Lately becoming a cat lady has seemed quite appealing. I will likely end up a spinster because I cannot be bothered with the dating scene. Blame it on a lack of suitable prospects and my irritable personality syndrome. Dating is just not my thing. Supposedly it is the key to getting into a relationship and actually ending up married. I’ve been trying to get my parents to arrange a marriage for years so I can avoid dating. Apparently that’s not their thing either.
I made a list of several goals for 2010 including an ambitious one of going on 12 dates. It did not happen, and I realized I didn’t even care I failed. If I actually was motivated to go outside my house and meet people, I could possible scrounge up a date. Club Walmart for the record is not the hookup spot. I know from personal experience.
Maybe if I lowered my standards and accepted offers from any and everybody I might have met the dating quota. I tried to be accepting, but people weren’t up to par. There was the guy at Walmart who was put on the cut list after saying his adopted sister accused him of rape. That was too much drama for me. Then a guy at church ruined my worship experience one Sunday. I’m trying to get right with the Lord and he was spitting game during the service. And I can’t forget this one guy I met at a wedding. He started off good but lost interest.

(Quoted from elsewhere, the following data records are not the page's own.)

(* ===== verification/Fairness.v ===== *)
(** * The fairness ledger

    [src/src/the_hive/selection.py], lines 18 to 20 and 424 to 495, and
    [src/src/the_hive/selection/state.py]: the decaying per-account service
    counters, the ledger that ranks accounts by them, and the in-process
    store that replaces the whole resource state by compare-and-swap. *)

From S2P Require Import Prelude PyTime Order Usage.

Definition MICRO : Z := 1000000.
Definition HALF_LIFE_SECONDS : Z := 7 * 24 * 60 * 60.
Definition MAX_SERVICE_MICRO : Z := 10 ^ 18.

Record FairnessRecord := {
  service_micro : Z;
  capacity_weight_micro : Z;
  last_updated : datetime;
  last_selected : option datetime;
}.

#[export] Instance FairnessRecord_eq_dec : EqDecision FairnessRecord.
Proof. solve_decision. Defined.

Definition FairnessRecord_new (service weight : pyval) (updated : datetime)
  (selected : option datetime) : result FairnessRecord :=
  sv ← int_within service 0 MAX_SERVICE_MICRO (SelectionError "invalid_fairness_service");
  wt ← int_within weight 0 MAX_SERVICE_MICRO (SelectionError "invalid_fairness_capacity");
  up ← _aware updated "invalid_fairness_timestamp";
  sel ← match selected with
        | None => Ok None
        | Some d => d ← _aware d "invalid_fairness_timestamp"; Ok (Some d)
        end;
  Ok {| service_micro := sv; capacity_weight_micro := wt; last_updated := up;
        last_selected := sel |}.

(** [for _ in range(periods): value //= 2]. *)
Definition halve (periods : Z) (v : Z) : Z := Nat.iter (Z.to_nat periods) (λ v, v / 2) v.

(** The body of [decayed_service] after [elapsed] whole seconds. *)
Definition decay (service elapsed : Z) : Z :=
  let periods := elapsed / HALF_LIFE_SECONDS in
  let remainder := elapsed mod HALF_LIFE_SECONDS in
  if 64 <=? periods then 0
  else
    let value := halve periods service in
    let factor := MICRO - remainder * MICRO / (2 * HALF_LIFE_SECONDS) in
    value * factor / MICRO.

Definition elapsed_seconds (r : FairnessRecord) (now : datetime) : Z :=
  Z.max 0 (int_seconds (dt_diff_us now (last_updated r))).

Definition decayed_service (r : FairnessRecord) (now : datetime) : result Z :=
  now ← _aware now "invalid_selection_time";
  Ok (decay (service_micro r) (elapsed_seconds r now)).

Definition record_normalized_service (r : FairnessRecord) (now : datetime) : result Z :=
  let capacity := Z.max (capacity_weight_micro r) 1 in
  decayed ← decayed_service r now;
  Ok (Z.min MAX_SERVICE_MICRO (decayed * MICRO / capacity)).

(** A private copy of the mapping: keys are unique. *)
Definition FairnessLedger : Type := list (string * FairnessRecord).

(** [sorted(...)] over the records, then the lower median. *)
Definition ledger_normalized_service (l : FairnessLedger) (account_key : string)
  (now : datetime) : result Z :=
  match dict_get account_key l with
  | Some r => record_normalized_service r now
  | None =>
      services ← mapM_result (λ r, record_normalized_service r now) (dict_values l);
      let known := py_sorted_Z services in
      match known with
      | [] => Ok 0
      | _ :: _ =>
          match known !! ((length known - 1) / 2)%nat with
          | Some v => Ok v
          | None => Err (IndexError "list index out of range")
          end
      end
  end.

Definition last_selected_epoch (l : FairnessLedger) (account_key : string) : Z :=
  match dict_get account_key l with
  | None => -1
  | Some r => match last_selected r with
              | None => -1
              | Some d => dt_timestamp_int d
              end
  end.

(** ** Decay *)

Lemma halve_spec p v : 0 <= p → halve p v = v / 2 ^ p.
Proof.
  intros Hp. unfold halve. rewrite <- (Z2Nat.id p) at 2 by done.
  induction (Z.to_nat p) as [|n IH]; [by rewrite Z.div_1_r|].
  rewrite Nat.iter_succ, IH, Nat2Z.inj_succ, Z.pow_succ_r by lia.
  rewrite Z.div_div by lia. f_equal. lia.
Qed.

Lemma half_life_pos : 0 < HALF_LIFE_SECONDS.
Proof. done. Qed.

(** The interpolation factor lies in (MICRO / 2, MICRO]. *)
Lemma factor_range e :
  let factor := MICRO - (e mod HALF_LIFE_SECONDS) * MICRO / (2 * HALF_LIFE_SECONDS) in
  MICRO / 2 < factor <= MICRO.
Proof.
  unfold MICRO, HALF_LIFE_SECONDS.
  pose proof (Z.mod_pos_bound e (7 * 24 * 60 * 60) eq_refl) as Hm.
  set (m := e mod _) in *. split; [|].
  - assert (m * 1000000 / (2 * (7 * 24 * 60 * 60)) < 500000)
      by (apply Z.div_lt_upper_bound; lia). change (1000000 / 2) with 500000. lia.
  - assert (0 <= m * 1000000 / (2 * (7 * 24 * 60 * 60))) by (apply Z.div_pos; lia). lia.
Qed.

(** Between two half-life anchors the value stays between them. *)
Lemma decay_between s e :
  0 <= s → 0 <= e → e / HALF_LIFE_SECONDS < 64 →
  s / 2 ^ (e / HALF_LIFE_SECONDS + 1) <= decay s e <= s / 2 ^ (e / HALF_LIFE_SECONDS).
Proof.
  intros Hs He Hp. unfold decay. rewrite (proj2 (Z.leb_gt _ _)) by done.
  assert (0 <= e / HALF_LIFE_SECONDS) by (by apply Z.div_pos).
  rewrite halve_spec by done. pose proof (factor_range e) as Hf. cbv zeta in *.
  set (f := MICRO - _) in *. set (p := e / HALF_LIFE_SECONDS) in *.
  rewrite Z.pow_add_r, <- Z.div_div by lia. change (2 ^ 1) with 2.
  set (v := s / 2 ^ p). assert (0 <= v) by (apply Z.div_pos; lia).
  unfold MICRO in *. change (1000000 / 2) with 500000 in Hf. split.
  - apply Z.div_le_lower_bound; [lia|]. pose proof (Z.mul_div_le v 2 eq_refl). nia.
  - apply Z.div_le_upper_bound; nia.
Qed.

Maybe it’s me. Everyone isn’t meant to be married anyway. My daddy, grandmother and aunt are praying daily I don’t end up an old maid. But would that be so bad? If I do end up a spinster, it won’t be the end of the world. No kids. No husband. No worries. That sounds like a decent tradeoff to me. Having a family of my own would be nice, and I would love to have a wedding. But if by 40 I’m still unmarried you can call it a wrap. This chick is throwing a spinster party in style. I’m going to marry myself. And I’ll actually buy a cat.